# EXERCISE BRIEF
Among the entries below, only the lines starting at the one with "case_bool_decide; [by apply" and ending at the one with "rewrite (bool_decide_eq_false_2 (n", both included, are to be printed exactly.

(Items listed in a dataset)
::::

(* ===== verification/Can.v ===== *)
(** * CAN identifiers, filters and payloads

    [src/src/subsys/canbus/can_id.h], [can_filter.h] and [can_frame_payload.h]: the values every CAN
    service of the program exchanges.  Identifiers and masks are 32-bit words. *)

From S2P Require Import Prelude.

(** Zephyr's identifier masks: 11 and 29 bits. *)
Definition CAN_STD_ID_MASK : Z := 2047.
Definition CAN_EXT_ID_MASK : Z := 536870911.

(** [~m] on a 32-bit word. *)
Definition not32 (m : Z) : Z := Z.land (Z.lnot m) 4294967295.

(** ** [CanId] *)

Record CanId := mkCanId {
  can_id : Z;
  can_is_extended : bool;
}.
#[export] Instance CanId_eta : Eta CanId := fun x => mkCanId (can_id x) (can_is_extended x).
#[export] Instance CanId_eq_dec : EqDecision CanId.
Proof. solve_decision. Defined.

Definition Standard (i : Z) : CanId := mkCanId i false.
Definition Extended (i : Z) : CanId := mkCanId i true.

Definition WidthMask (ext : bool) : Z := if ext then CAN_EXT_ID_MASK else CAN_STD_ID_MASK.
Definition CanId_WidthMask (c : CanId) : Z := WidthMask (can_is_extended c).
Definition CanId_IsValid (c : CanId) : bool :=
  bool_decide (Z.land (can_id c) (not32 (CanId_WidthMask c)) = 0).
Definition Key (c : CanId) : Z :=
  Z.lor (can_id c) (if can_is_extended c then 2147483648 else 0).

(** ** [CanFilter] *)

Record CanFilter := mkCanFilter {
  cf_id : Z;
  cf_mask : Z;
  cf_is_extended : bool;
}.
#[export] Instance CanFilter_eq_dec : EqDecision CanFilter.
Proof. solve_decision. Defined.

(** The converting constructor: the filter that accepts exactly one identifier. *)
Definition ExactFilter (c : CanId) : CanFilter :=
  mkCanFilter (can_id c) (CanId_WidthMask c) (can_is_extended c).
Definition Masked (c : CanId) (mask : Z) : CanFilter :=
  mkCanFilter (can_id c) mask (can_is_extended c).

Definition CanFilter_WidthMask (f : CanFilter) : Z := WidthMask (cf_is_extended f).
Definition CanFilter_IsValid (f : CanFilter) : bool :=
  bool_decide (Z.land (cf_id f) (not32 (CanFilter_WidthMask f)) = 0)
  && bool_decide (Z.land (cf_mask f) (not32 (CanFilter_WidthMask f)) = 0).
Definition IsExact (f : CanFilter) : bool := bool_decide (cf_mask f = CanFilter_WidthMask f).
Definition Normalized (f : CanFilter) : CanFilter :=
  mkCanFilter (Z.land (cf_id f) (cf_mask f)) (cf_mask f) (cf_is_extended f).
Definition Matches (f : CanFilter) (c : CanId) : bool :=
  bool_decide (can_is_extended c = cf_is_extended f)
  && bool_decide (Z.land (Z.lxor (can_id c) (cf_id f)) (cf_mask f) = 0).
Definition Overlaps (f other : CanFilter) : bool :=
  bool_decide (cf_is_extended other = cf_is_extended f)
  && bool_decide (Z.land (Z.land (Z.lxor (cf_id other) (cf_id f)) (cf_mask f)) (cf_mask other) = 0).

(** ** [CanFramePayload]

    A buffer of 64 bytes and the number of bytes in use. *)

Definition CAN_FRAME_MAX_DATA_LENGTH : nat := 64.

Record CanFramePayload := mkPayload {
  pl_data : list Z;
  pl_size : nat;
}.

Definition EmptyPayload : CanFramePayload := mkPayload (replicate CAN_FRAME_MAX_DATA_LENGTH 0) 0.

(** [Assign]: oversized input is truncated; the rest of the buffer is cleared. *)
Definition Assign (bytes : list Z) : CanFramePayload :=
  let size := (length bytes `min` CAN_FRAME_MAX_DATA_LENGTH)%nat in
  mkPayload (take size bytes ++ replicate (CAN_FRAME_MAX_DATA_LENGTH - size) 0) size.

(** [Resize]: shrinking clears the bytes it drops. *)
Definition Resize (size : nat) (p : CanFramePayload) : CanFramePayload :=
  let clamped := (size `min` CAN_FRAME_MAX_DATA_LENGTH)%nat in
  if bool_decide (clamped < pl_size p)%nat then
    mkPayload (take clamped (pl_data p) ++ replicate (pl_size p - clamped) 0 ++ drop (pl_size p) (pl_data p)) clamped
  else mkPayload (pl_data p) clamped.

Definition Clear (p : CanFramePayload) : CanFramePayload := Resize 0 p.

(** The conversion to a span: the bytes in use. *)
Definition payload_span (p : CanFramePayload) : list Z := take (pl_size p) (pl_data p).

(** [operator==]: sizes, then the bytes in use. *)
Definition payload_eqb (p q : CanFramePayload) : bool :=
  bool_decide (pl_size p = pl_size q) && bool_decide (payload_span p = payload_span q).

(** [can_frame.h]. *)
Record CanFrame := mkFrame {
  fr_id : Z;
  fr_is_extended : bool;
  fr_is_transmit : bool;
  fr_is_can_fd : bool;
  fr_is_bitrate_switch : bool;
  fr_is_remote_request : bool;
  fr_data : CanFramePayload;
}.

(** ** Lemmas on bit masks *)

Lemma land_zero_bits a b : Z.land a b = 0 <-> forall n, 0 <= n -> Z.testbit a n && Z.testbit b n = false.
Proof.
  split; intros H.
  - intros n Hn. by rewrite <- Z.land_spec, H, Z.bits_0.
  - apply Z.bits_inj'. intros n Hn. by rewrite Z.land_spec, Z.bits_0, H.
Qed.

Lemma testbit_ones_low k n : 0 <= n -> 0 <= k -> Z.testbit (2 ^ k - 1) n = bool_decide (n < k).
Proof.
  intros Hn Hk. replace (2 ^ k - 1) with (Z.ones k) by (rewrite Z.ones_equiv; lia).
  case_bool_decide; [by apply Z.ones_spec_low|apply Z.ones_spec_high; lia].
Qed.

Definition width_bits (ext : bool) : Z := if ext then 29 else 11.

Lemma testbit_WidthMask ext n : 0 <= n -> Z.testbit (WidthMask ext) n = bool_decide (n < width_bits ext).
Proof.
  intros Hn. destruct ext; simpl.
  - change CAN_EXT_ID_MASK with (2 ^ 29 - 1). by apply testbit_ones_low.
  - change CAN_STD_ID_MASK with (2 ^ 11 - 1). by apply testbit_ones_low.
Qed.

(** A 32-bit word is inside a format's width exactly when its high bits are clear. *)
Lemma inside_width w ext :
  is_u32 w ->
  Z.land w (not32 (WidthMask ext)) = 0 <-> forall n, width_bits ext <= n -> Z.testbit w n = false.
Proof.
  intros Hw. unfold not32. change 4294967295 with (2 ^ 32 - 1).
  assert (forall n, 32 <= n -> Z.testbit w n = false) as Hhigh.
  { intros n Hn. unfold is_u32 in Hw. destruct (decide (w = 0)) as [->|]; [apply Z.bits_0|].
    apply Z.bits_above_log2; [lia|].
    assert (Z.log2 w < 32) by (apply Z.log2_lt_pow2; [lia|]; change (2 ^ 32) with 4294967296; lia). lia. }
  assert (0 < width_bits ext < 32) as Hb by (destruct ext; simpl; lia).
  rewrite land_zero_bits. split; intros H n Hn.
  - destruct (decide (32 <= n)); [by apply Hhigh|].
    specialize (H n ltac:(lia)). rewrite Z.land_spec, Z.lnot_spec, testbit_WidthMask in H by lia.
    rewrite testbit_ones_low in H by lia.
    rewrite (bool_decide_eq_false_2 (n < width_bits ext)) in H by lia.
    rewrite (bool_decide_eq_true_2 (n < 32)) in H by lia.
    simpl in H. by rewrite andb_true_r in H.
  - destruct (decide (width_bits ext <= n)) as [Hge|Hlt]; [by rewrite H|].
    rewrite Z.land_spec, Z.lnot_spec, testbit_WidthMask by lia.
    rewrite (bool_decide_eq_true_2 (n < width_bits ext)) by lia. simpl. by rewrite andb_false_r.
Qed.

Definition filter_u32 (f : CanFilter) : Prop := is_u32 (cf_id f) /\ is_u32 (cf_mask f).

(** An identifier both filters accept: the first filter's bits under its mask, the other's elsewhere. *)
Definition common_id (f g : CanFilter) : CanId :=
  mkCanId (Z.lor (Z.land (cf_id f) (cf_mask f)) (Z.land (cf_id g) (Z.land (cf_mask g) (Z.lnot (cf_mask f)))))
    (cf_is_extended f).

Lemma common_id_matches f g :
  Overlaps f g = true -> Matches f (common_id f g) = true /\ Matches g (common_id f g) = true.
Proof.
  unfold Overlaps, Matches, common_id. rewrite !andb_true_iff, !bool_decide_eq_true. simpl.
  intros [Hext Hover]. rewrite land_zero_bits in Hover.
  split; (split; [done|]); apply land_zero_bits; intros n Hn;
    specialize (Hover n Hn);
    rewrite !Z.land_spec, Z.lxor_spec in Hover;
    rewrite Z.lxor_spec, Z.lor_spec, !Z.land_spec, Z.lnot_spec by done;
    destruct (Z.testbit (cf_id f) n), (Z.testbit (cf_id g) n), (Z.testbit (cf_mask f) n),
      (Z.testbit (cf_mask g) n); simpl in *; done.
Qed.

Lemma matches_overlap f g c : Matches f c = true -> Matches g c = true -> Overlaps f g = true.
Proof.
  unfold Overlaps, Matches. rewrite !andb_true_iff, !bool_decide_eq_true.
  intros [Hf Hfm] [Hg Hgm]. split; [congruence|].
  rewrite land_zero_bits in *. intros n Hn. specialize (Hfm n Hn). specialize (Hgm n Hn).
  rewrite Z.lxor_spec in *. rewrite !Z.land_spec, Z.lxor_spec.
  destruct (Z.testbit (can_id c) n), (Z.testbit (cf_id f) n), (Z.testbit (cf_id g) n),
    (Z.testbit (cf_mask f) n), (Z.testbit (cf_mask g) n); simpl in *; done.
Qed.

Lemma Normalized_Matches f c : Matches (Normalized f) c = Matches f c.
Proof.
  unfold Matches, Normalized. simpl. f_equal. apply bool_decide_ext.
  rewrite !land_zero_bits. split; intros H n Hn; specialize (H n Hn);
    rewrite Z.lxor_spec in *; rewrite ?Z.land_spec in *;
    destruct (Z.testbit (can_id c) n), (Z.testbit (cf_id f) n), (Z.testbit (cf_mask f) n); done.
Qed.

(** ** The payload invariant: 64 bytes, and nothing beyond the size. *)

Definition payload_wf (p : CanFramePayload) : Prop :=
  length (pl_data p) = CAN_FRAME_MAX_DATA_LENGTH /\ (pl_size p <= CAN_FRAME_MAX_DATA_LENGTH)%nat /\
  drop (pl_size p) (pl_data p) = replicate (CAN_FRAME_MAX_DATA_LENGTH - pl_size p) 0.

Lemma Assign_wf bytes : payload_wf (Assign bytes).
Proof.
  unfold payload_wf, Assign. simpl. rewrite length_app, length_take, length_replicate.
  split; [unfold CAN_FRAME_MAX_DATA_LENGTH; lia|]. split; [lia|].
  rewrite drop_app_length'; [done|]. rewrite length_take. lia.
Qed.

Lemma Assign_span bytes : payload_span (Assign bytes) = take CAN_FRAME_MAX_DATA_LENGTH bytes.
Proof.
  unfold payload_span, Assign. simpl. rewrite take_app_length' by (rewrite length_take; lia).
  destruct (decide (length bytes <= CAN_FRAME_MAX_DATA_LENGTH)%nat).
  - rewrite Nat.min_l by done. by rewrite !take_ge by lia.
  - by rewrite Nat.min_r by lia.
Qed.

Lemma payload_data p : payload_wf p ->
  pl_data p = payload_span p ++ replicate (CAN_FRAME_MAX_DATA_LENGTH - pl_size p) 0.
Proof. intros (_ & _ & Hd). rewrite <- Hd. symmetry. apply take_drop. Qed.

Lemma Resize_wf n p : payload_wf p -> payload_wf (Resize n p).
Proof.
  intros (Hlen & Hle & Hd). unfold Resize. case_bool_decide as Hlt; unfold payload_wf; simpl.
  - rewrite !length_app, length_take, length_replicate, length_drop. unfold CAN_FRAME_MAX_DATA_LENGTH in *.
    split; [lia|]. split; [lia|].
    rewrite drop_app_length' by (rewrite length_take; lia).
    rewrite Hd, <- replicate_add. f_equal. lia.
  - assert (pl_size p <= n `min` CAN_FRAME_MAX_DATA_LENGTH)%nat as Hge by lia.
    split; [done|]. split; [lia|].
    set (k := (n `min` CAN_FRAME_MAX_DATA_LENGTH)%nat) in *.
    replace (drop k (pl_data p)) with (drop (k - pl_size p) (drop (pl_size p) (pl_data p)))
      by (rewrite drop_drop; f_equal; lia).
    rewrite Hd, drop_replicate. f_equal. lia.
Qed.

Lemma common_id_valid f g :
  filter_u32 f -> filter_u32 g -> CanFilter_IsValid f = true -> CanFilter_IsValid g = true ->
  Overlaps f g = true -> CanId_IsValid (common_id f g) = true.
Proof.
  intros [Hfi Hfm] [Hgi Hgm]. unfold CanFilter_IsValid, CanId_IsValid, CanFilter_WidthMask, CanId_WidthMask.
  rewrite !andb_true_iff, !bool_decide_eq_true. intros [Vfi Vfm] [Vgi Vgm] Ho.
  unfold Overlaps in Ho. rewrite andb_true_iff, !bool_decide_eq_true in Ho. destruct Ho as [Hext _].
  rewrite Hext in Vgi, Vgm. simpl.
  rewrite inside_width in Vfi, Vfm, Vgi, Vgm by done.
  unfold not32. change 4294967295 with (2 ^ 32 - 1).
  apply land_zero_bits. intros n Hn.
  rewrite !Z.land_spec, Z.lor_spec, !Z.land_spec, !Z.lnot_spec, testbit_WidthMask by done.
  case_bool_decide as Hw; simpl; [by rewrite !andb_false_r|].
  rewrite Vfm, Vgi by lia. simpl. by rewrite !andb_false_r.
Qed.

(** C14. Two filters of registered handlers overlap exactly when some valid identifier passes both: the
    test by which the CAN bus refuses a second registration is sound and complete. *)
Theorem Overlaps_iff_common_identifier f g :
  filter_u32 f -> filter_u32 g -> CanFilter_IsValid f = true -> CanFilter_IsValid g = true ->
  Overlaps f g = true <->
  exists c, CanId_IsValid c = true /\ Matches f c = true /\ Matches g c = true.
Proof.
  intros Hf Hg Vf Vg. split.
  - intros Ho. exists (common_id f g). split; [by apply common_id_valid|]. by apply common_id_matches.
  - intros (c & _ & Mf & Mg). by eapply matches_overlap.
Qed.

Lemma Overlaps_iff_common_identifier_witness :
  exists c, CanId_IsValid c = true /\ Matches (mkCanFilter 1792 2040 false) c = true
            /\ Matches (ExactFilter (Standard 1797)) c = true.
Proof.
  apply (Overlaps_iff_common_identifier (mkCanFilter 1792 2040 false) (ExactFilter (Standard 1797)));
    first [reflexivity | vm_compute; intuition discriminate].
Defined.

(** On well-formed payloads [operator==] is equality: the bytes beyond the size never differ. *)
Lemma payload_eqb_eq p q : payload_wf p -> payload_wf q -> payload_eqb p q = true <-> p = q.
Proof.
  intros Hp Hq. unfold payload_eqb. rewrite andb_true_iff, !bool_decide_eq_true. split.
  - intros [Hs Hd]. destruct p as [dp sp], q as [dq sq]. simpl in *. subst sq. f_equal.
    apply payload_data in Hp, Hq. simpl in Hp, Hq. by rewrite Hp, Hq, Hd.
  - by intros ->.
Qed.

::::

# ANSWER BOX
  case_bool_decide; [by apply Z.ones_spec_low|apply Z.ones_spec_high; lia].
Qed.

Definition width_bits (ext : bool) : Z := if ext then 29 else 11.

Lemma testbit_WidthMask ext n : 0 <= n -> Z.testbit (WidthMask ext) n = bool_decide (n < width_bits ext).
Proof.
  intros Hn. destruct ext; simpl.
  - change CAN_EXT_ID_MASK with (2 ^ 29 - 1). by apply testbit_ones_low.
  - change CAN_STD_ID_MASK with (2 ^ 11 - 1). by apply testbit_ones_low.
Qed.

(** A 32-bit word is inside a format's width exactly when its high bits are clear. *)
Lemma inside_width w ext :
  is_u32 w ->
  Z.land w (not32 (WidthMask ext)) = 0 <-> forall n, width_bits ext <= n -> Z.testbit w n = false.
Proof.
  intros Hw. unfold not32. change 4294967295 with (2 ^ 32 - 1).
  assert (forall n, 32 <= n -> Z.testbit w n = false) as Hhigh.
  { intros n Hn. unfold is_u32 in Hw. destruct (decide (w = 0)) as [->|]; [apply Z.bits_0|].
    apply Z.bits_above_log2; [lia|].
    assert (Z.log2 w < 32) by (apply Z.log2_lt_pow2; [lia|]; change (2 ^ 32) with 4294967296; lia). lia. }
  assert (0 < width_bits ext < 32) as Hb by (destruct ext; simpl; lia).
  rewrite land_zero_bits. split; intros H n Hn.
  - destruct (decide (32 <= n)); [by apply Hhigh|].
    specialize (H n ltac:(lia)). rewrite Z.land_spec, Z.lnot_spec, testbit_WidthMask in H by lia.
    rewrite testbit_ones_low in H by lia.
    rewrite (bool_decide_eq_false_2 (n < width_bits ext)) in H by lia.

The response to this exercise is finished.